Argentina enfrenta mudanças na proteção de geleiras, com impactos potenciais para a água agrícola e o consumo humano. Em Mendoza, região vinícola aos pés dos Andes, produtores já veem a água como recurso essencial para as vinhas, especialmente em anos de chuvas abaixo da média.
A medida, aprovada pela Câmara dos Deputados, transfere para governos provinciais a decisão sobre a importância estratégica das geleiras. Caso consideradas não estratégicas, elas podem deixar o inventário nacional, abrindo espaço para atividades de mineração e outras explorações.
O que mudou
Antes, a proteção das geleiras era lei nacional desde 2010, impedindo atividades que prejudicassem reservas hídricas e o entorno periglacial. Agora, caberá aos governos locais avaliar se cada região utiliza as geleiras para consumo humano, agricultura, biodiversidade, ciência ou turismo.
Por que preocupa
Críticos afirmam que a mudança pode comprometer o fluxo de rios andinos e a segurança hídrica de milhões de pessoas. Ambientalistas destacam o risco de reduzir a proteção de áreas relevantes para água, ecossistemas e comunidades locais.
Repercussões locais
No setor rural, produtores ressaltam que menor proteção pode facilitar projetos de mineração de cobre e lítio. Eles dizem que a mudança tende a atrair investimentos e acelerar a transição energética, com benefício econômico regional.
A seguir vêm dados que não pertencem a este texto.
(** * DjangoOnlineStore: the store application's serializers and views

    A shallow embedding of [store/serializers.py] and [store/views.py]:
    the derived values the serializers compute (price with tax, line and
    cart totals), the cart-item upsert of [AddCartItemSerializer.save],
    and the request handlers of the view sets, over an explicit model of
    the tables they read and write. *)

From Stdlib Require Import ZArith NArith QArith Qpower Lia.
From stdpp Require Import gmap strings list fin_maps.

Local Open Scope Z_scope.

(** ** Python numbers used by the serializers *)

(** [decimal.Decimal], finite values: [(-1)^sign * coeff * 10^exp], with the
    arithmetic of the default context ([prec = 28], [ROUND_HALF_EVEN]).
    The exponent limits of the context ([Emin], [Emax] = -+999999) are not
    modelled. *)
Module Decimal.

Record t := mk { sign : bool; coeff : N; exp : Z }.

(** [getcontext().prec] *)
Definition prec : N := 28.

Fixpoint ndigits_aux (fuel : nat) (n : N) : N :=
  match fuel with
  | O => 1
  | S fuel' => if (n <? 10)%N then 1 else (1 + ndigits_aux fuel' (n / 10))%N
  end.

(** [len(self._int)]: the number of decimal digits of the coefficient. *)
Definition ndigits (n : N) : N := ndigits_aux (N.to_nat (N.size n)) n.

(** Quotient of [n] by [d], rounded to nearest, ties to even. *)
Definition div_half_even (n d : N) : N :=
  let q := (n / d)%N in
  let r := (n mod d)%N in
  match (2 * r ?= d)%N with
  | Lt => q
  | Gt => (q + 1)%N
  | Eq => if N.even q then q else (q + 1)%N
  end.

(** [Decimal._fix]: round to [prec] significant digits when the
    coefficient has more; a carry out of the top digit drops one more
    digit. Zero is returned as it is. *)
Definition fix_ (d : t) : t :=
  if (coeff d =? 0)%N then d
  else
    let n := ndigits (coeff d) in
    if (n <=? prec)%N then d
    else
      let k := (n - prec)%N in
      let c := div_half_even (coeff d) (10 ^ k) in
      if (c =? 10 ^ prec)%N
      then mk (sign d) (c / 10) (exp d + Z.of_N k + 1)
      else mk (sign d) c (exp d + Z.of_N k).

(** [Decimal(int)]: exact. *)
Definition of_int (z : Z) : t := mk (z <? 0) (Z.abs_N z) 0.

(** The signed coefficient. *)
Definition signed (d : t) : Z :=
  if sign d then - Z.of_N (coeff d) else Z.of_N (coeff d).

(** [Decimal.__mul__] *)
Definition mul (a b : t) : t :=
  fix_ (mk (xorb (sign a) (sign b)) (coeff a * coeff b) (exp a + exp b)).

(** [Decimal.__add__]: the operands are aligned at the smaller exponent
    and added; a zero sum is negative only when both operands are. *)
Definition add (a b : t) : t :=
  let e := Z.min (exp a) (exp b) in
  let s := signed a * 10 ^ (exp a - e) + signed b * 10 ^ (exp b - e) in
  fix_ (mk (if s =? 0 then sign a && sign b else s <? 0) (Z.abs_N s) e).

(** The rational number a decimal stands for. *)
Definition value (d : t) : Q := (inject_Z (signed d) * Qpower (10 # 1) (exp d))%Q.

End Decimal.

(** Python [float] (IEEE 754 binary64), finite values [(-1)^sign * mant * 2^exp]. *)
Module Float.

Record t := mk { sign : bool; mant : N; exp : Z }.

(** [n/d / 2^e] as a fraction of naturals. *)
Definition scaled (n d : N) (e : Z) : N * N :=
  if 0 <=? e then (n, (d * 2 ^ Z.to_N e)%N) else ((n * 2 ^ Z.to_N (- e))%N, d).

(** The double a positive decimal literal [n/d] denotes: the nearest
    53-bit significand, ties to even (normal range). *)
Definition of_ratio (n d : N) : t :=
  let e0 := Z.of_N (N.log2 n) - Z.of_N (N.log2 d) - 52 in
  let '(a, b) := scaled n d e0 in
  let e := if (a <? b * 2 ^ 52)%N then e0 - 1 else e0 in
  let '(a, b) := scaled n d e in
  let m := Decimal.div_half_even a b in
  if (m =? 2 ^ 53)%N then mk false (2 ^ 52) (e + 1) else mk false m e.

(** [float.as_integer_ratio] of the absolute value: lowest terms. *)
Definition as_integer_ratio (f : t) : N * N :=
  if 0 <=? exp f then ((mant f * 2 ^ Z.to_N (exp f))%N, 1%N)
  else
    let d := (2 ^ Z.to_N (- exp f))%N in
    let g := N.gcd (mant f) d in
    ((mant f / g)%N, (d / g)%N).

End Float.

(** [Decimal.from_float], which [Decimal(f)] calls for a float argument:
    the exact value of the double, no rounding. *)
Definition Decimal_from_float (f : Float.t) : Decimal.t :=
  let '(n, d) := Float.as_integer_ratio f in
  let k := N.log2 d in
  Decimal.mk (Float.sign f) (n * 5 ^ k) (- Z.of_N k).

(** Values of the arithmetic expressions in the serializers: [int] or [Decimal]. *)
Inductive PyNum :=
| PyInt (z : Z)
| PyDec (d : Decimal.t).

Definition py_mul (a b : PyNum) : PyNum :=
  match a, b with
  | PyInt x, PyInt y => PyInt (x * y)
  | PyInt x, PyDec d => PyDec (Decimal.mul (Decimal.of_int x) d)
  | PyDec d, PyInt y => PyDec (Decimal.mul d (Decimal.of_int y))
  | PyDec d, PyDec d' => PyDec (Decimal.mul d d')
  end.

Definition py_add (a b : PyNum) : PyNum :=
  match a, b with
  | PyInt x, PyInt y => PyInt (x + y)
  | PyInt x, PyDec d => PyDec (Decimal.add (Decimal.of_int x) d)
  | PyDec d, PyInt y => PyDec (Decimal.add d (Decimal.of_int y))
  | PyDec d, PyDec d' => PyDec (Decimal.add d d')
  end.

(** The builtin [sum]: a left fold of [+] from the integer [0]. *)
Definition py_sum (l : list PyNum) : PyNum := fold_left py_add l (PyInt 0).

Definition py_value (v : PyNum) : Q :=
  match v with
  | PyInt z => inject_Z z
  | PyDec d => Decimal.value d
  end.

(** The float literal [1.1]. *)
Definition float_1_1 : Float.t := Float.of_ratio 11 10.


(** ** Exceptions and results *)

Inductive Exn :=
| DoesNotExist
| MultipleObjectsReturned
| IntegrityError
| Http404
| AssertionError
| ValidationError (message : string)
| ValidationErrors (errors : list (string * string)).

Inductive Result (A : Type) :=
| Ok (a : A)
| Raise (e : Exn).
Arguments Ok {A} a.
Arguments Raise {A} e.

#[export] Instance result_ret : MRet Result := λ A a, Ok a.

#[export] Instance result_bind : MBind Result := λ A B k r,
  match r with
  | Ok a => k a
  | Raise e => Raise e
  end.

Fixpoint mapR {A B} (f : A → Result B) (l : list A) : Result (list B) :=
  match l with
  | [] => Ok []
  | x :: l' => y ← f x; ys ← mapR f l'; Ok (y :: ys)
  end.

(** ** Data model *)

(** A cart is identified by a UUID, every other row by an integer key. *)
Abbreviation UUID := N (only parsing).

(** Modelled from the spec: [store/models.py] is not among the sources; the
    entities, their attributes and their references are those of the data
    model table (§3): a product is owned by a collection, an order line
    and a review reference a product, a cart item references its cart and a
    product. *)
Record Collection := { collection_title : string }.

Record Product := {
  product_title : string;
  product_description : string;
  product_slug : string;
  product_inventory : Z;
  product_unit_price : Decimal.t;
  product_collection : Z
}.

Record OrderItem := { orderitem_product : Z }.

Record Review := {
  review_product : Z;
  review_name : string;
  review_description : string
}.

Record CartItem := {
  cartitem_cart : UUID;
  cartitem_product : Z;
  cartitem_quantity : Z
}.

(** The tables, each keyed by primary key. The two tables that get rows
    here, reviews and cart items, have integer keys that the database
    issues itself: [reviews_seq] and [cartitems_seq] are their key sequences,
    the largest key the table has issued so far. *)
Record Store := {
  collections : gmap Z Collection;
  products : gmap Z Product;
  orderitems : gmap Z OrderItem;
  reviews : gmap Z Review;
  carts : gset UUID;
  cartitems : gmap Z CartItem;
  reviews_seq : Z;
  cartitems_seq : Z
}.

(** [cart.items.all()] and [CartItem.objects.filter(cart_id=...)]: the rows
    of a cart with their keys. *)
Definition cart_items (s : Store) (cart : UUID) : list (Z * CartItem) :=
  map_to_list (filter (λ kv, cartitem_cart kv.2 = cart) (cartitems s)).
Opiniões e evidências científicas
Especialistas afirmam que qualquer geleira contribui para o regime de água de rios, e que a incerteza sobre critérios e autoridades envolvidas dificulta prever consequências. Cientistas defendem critérios claros e avaliações de impactos para a água e o meio ambiente.
O que vem pela frente
Regiões áridas ou semiáridas, como Mendoza, acompanham o debate com atenção. Governos locais podem priorizar grandes projetos de mineração em detrimento da conservação de ecossistemas e de comunidades que dependem da água. A discussão permanece em curso.